静かにいすから立ち上がる。足の裏に床がきちんとついている感覚がなくて、わたしますます不安になった。けれど、こうしている間にユキがひどい目にあっていたら。そう思うと、じっとしてなんかいられなかった。わたしは出口へ走り出す。自動ドアの開きが遅くて、音を立ててぶつけてしまう。ソフトクリームが服とドアに少しついた。店員さんが後ろであっと声を上げる。構わず、外へ飛び出した。
ユキがいなくなった方向へ走る。ユキ、ユキ、と何度も声を上げる。辺りをきょろきょろ見渡しながら、何度も何度も声を上げる。道行く人がわたしに視線を向けたけど、構わずわたしはさらに走る。

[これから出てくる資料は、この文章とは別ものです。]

(* ===== verification/Continuous.v ===== *)
(** * The continuous-batching contract and its fake token-level scheduler
      ([continuous_batching.py], [continuous_scheduler.py])

    The contract is a data model (requests, slots, output chunks) with three validators.  The
    scheduler moves requests through it: a request waits for an empty slot, is prefilled,
    decodes one chunk per step, drains and completes; it can be cancelled, timed out or failed
    at any time.

    - [_requests] is a dictionary in insertion order; its request objects occur nowhere else,
      so a loop that mutates them is a map over the dictionary.
    - [_slots] is a list of objects that the code mutates in place; a slot is addressed by
      its index.
    - [_update_slot_state] has an empty body, so its calls leave no trace in the model: a slot
      never reaches [PREFILL], [DECODING] or [DRAINING].

    [step] is one call of a public method, [run] a history of calls with what the calls of
    [drain_outputs] returned. *)

From S2P Require Import Prelude PyDict PyStr PySeq.
Open Scope string_scope.

(** ** The contract ([continuous_batching.py]) *)

Inductive ContinuousBatchingStatus := CB_UNSUPPORTED | CB_CONTRACT_ONLY | CB_EXPERIMENTAL.

Inductive ContinuousRequestState :=
| CR_ADMITTED | CR_PREFILL_PENDING | CR_PREFILL_RUNNING | CR_DECODE_ACTIVE | CR_STREAM_DRAINING
| CR_COMPLETED | CR_FAILED | CR_CANCELLED | CR_TIMED_OUT.

#[export] Instance ContinuousRequestState_eq_dec : EqDecision ContinuousRequestState.
Proof. solve_decision. Defined.

Record ContinuousRequestHandle := mkHandle {
  ch_request_id : string;
  ch_model : string;
  ch_backend : string;
  ch_stream : bool;
  ch_admitted_at : Q;
  ch_max_tokens : option Z;
  ch_sampling_class : option string;
}.

Inductive ContinuousSlotState :=
| CS_EMPTY | CS_RESERVED | CS_PREFILL | CS_DECODING | CS_DRAINING | CS_RELEASED | CS_FAILED.

#[export] Instance ContinuousSlotState_eq_dec : EqDecision ContinuousSlotState.
Proof. solve_decision. Defined.

Record ContinuousSlot := mkSlot {
  sl_slot_id : string;
  sl_state : ContinuousSlotState;
  sl_request_id : option string;
  sl_decode_step_index : Z;
}.

Inductive ContinuousFinishReason := CF_STOP | CF_LENGTH | CF_CANCELLED | CF_TIMEOUT | CF_ERROR.

#[export] Instance ContinuousFinishReason_eq_dec : EqDecision ContinuousFinishReason.
Proof. solve_decision. Defined.

Record ContinuousOutputChunk := mkChunk {
  oc_request_id : string;
  oc_slot_id : string;
  oc_sequence_index : Z;
  oc_text : option string;
  oc_finish_reason : option ContinuousFinishReason;
}.

Inductive ContinuousBatchInvariantViolation :=
| DUPLICATE_SLOT_ASSIGNMENT | UNKNOWN_REQUEST_ID | TERMINAL_STATE_REENTERED
| OUTPUT_DEMUX_MISMATCH | ACTIVE_ACCOUNTING_MISMATCH | PROMPT_LEAK | TOKEN_LEAK.

#[export] Instance ContinuousBatchInvariantViolation_eq_dec :
  EqDecision ContinuousBatchInvariantViolation.
Proof. solve_decision. Defined.

(** Membership in the set [terminal], written out at each use in the code. *)
Definition cr_terminal (s : ContinuousRequestState) : bool :=
  match s with CR_COMPLETED | CR_FAILED | CR_CANCELLED | CR_TIMED_OUT => true | _ => false end.

(** [seen] is the set built so far. *)
Fixpoint slot_violations (seen : list string) (slots : list ContinuousSlot)
    : list ContinuousBatchInvariantViolation :=
  match slots with
  | [] => []
  | slot :: slots =>
      match sl_request_id slot with
      | None => slot_violations seen slots
      | Some rid =>
          (if bool_decide (sl_state slot = CS_RELEASED) then [DUPLICATE_SLOT_ASSIGNMENT] else [])
          ++ (if bool_decide (rid ∈ seen) then [DUPLICATE_SLOT_ASSIGNMENT] else [])
          ++ slot_violations (rid :: seen) slots
      end
  end%list.

Definition validate_slot_assignments (slots : list ContinuousSlot)
    : list ContinuousBatchInvariantViolation := slot_violations [] slots.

ふと、足を止めた。どこからか、妙なにおいが流れてくる。まるで、お肉を焼いているみたいな、でもそれにしては焦げたような苦みも含んでいる、そんなにおいだ。でもおかしい。もうとっくに夕食の時間は過ぎているのに。わたしはくんくんと鼻から空気を吸い、においを少しずつたどっていった。においが段々強くなるにつれて、わたしの足も段々速くなっていく。気持ちが焦ってどうしようもない。はっと目を上げれば、うっすらと煙のようなものが、とある路地から流れ込んでいるのが見えた。わたしはぱっと駆け出した。
「うおっと」
「あうっ!」
路地へかけこもうとした瞬間、誰かと思い切りぶつかる。わたしは弾き飛ばされ、しりもちをついた。持っていたソフトクリームが手から離れ数十センチ先の地面にぼとりと落ちる。わたしはああっと声をあげた。
「火火火、すまないねえお譲ちゃん」
くらくらする頭を振り頭を上げると、黒いキャップを目深に被った男の人が笑いながら手を差し出してくれた。顔は帽子に隠れていてよくわからないけど、雰囲気からするとおじちゃんみたいだ。口にはたばこをくわえ、煙がゆらゆら立ち上っている。「あ、ありがとうございます」とわたしはなんの考えもなく、ぼうっとしたままおじちゃんの手を握った。ぐいっと引っ張られ立たされる。
「この辺りは危ないからな、夜道には気をつけな」
「え、あ、ありがとう」
若干とまどいながらも頭を下げる。その時、ふと思った。あれ、なんでわたしこんなところにいるんだっけ、と。なんでかな、なんでかな。ぐるぐる思い出そうとしているうちに、ふと、煙が目に入った。おじちゃんのたばこの煙よりも、もっと大きくて黒い煙。わたしは、吸い込まれるように、入ろうとしていた路地へ目をやった。
そして、目を疑った。
「……あ」
人が倒れていた。うつ伏せの状態で、背中からは火がくすぶり煙がもうもうと立ち込めている。その薄くて珍しい髪の色には見覚えがあった。黒っぽい半袖も白いズボンに身を包んだ長い足にも。わたしは一歩踏み出す。足になにかこつんと当たった感触があり、わたし下へ目を向ける。ひしゃげた、白い縁の大きなサングラスだった。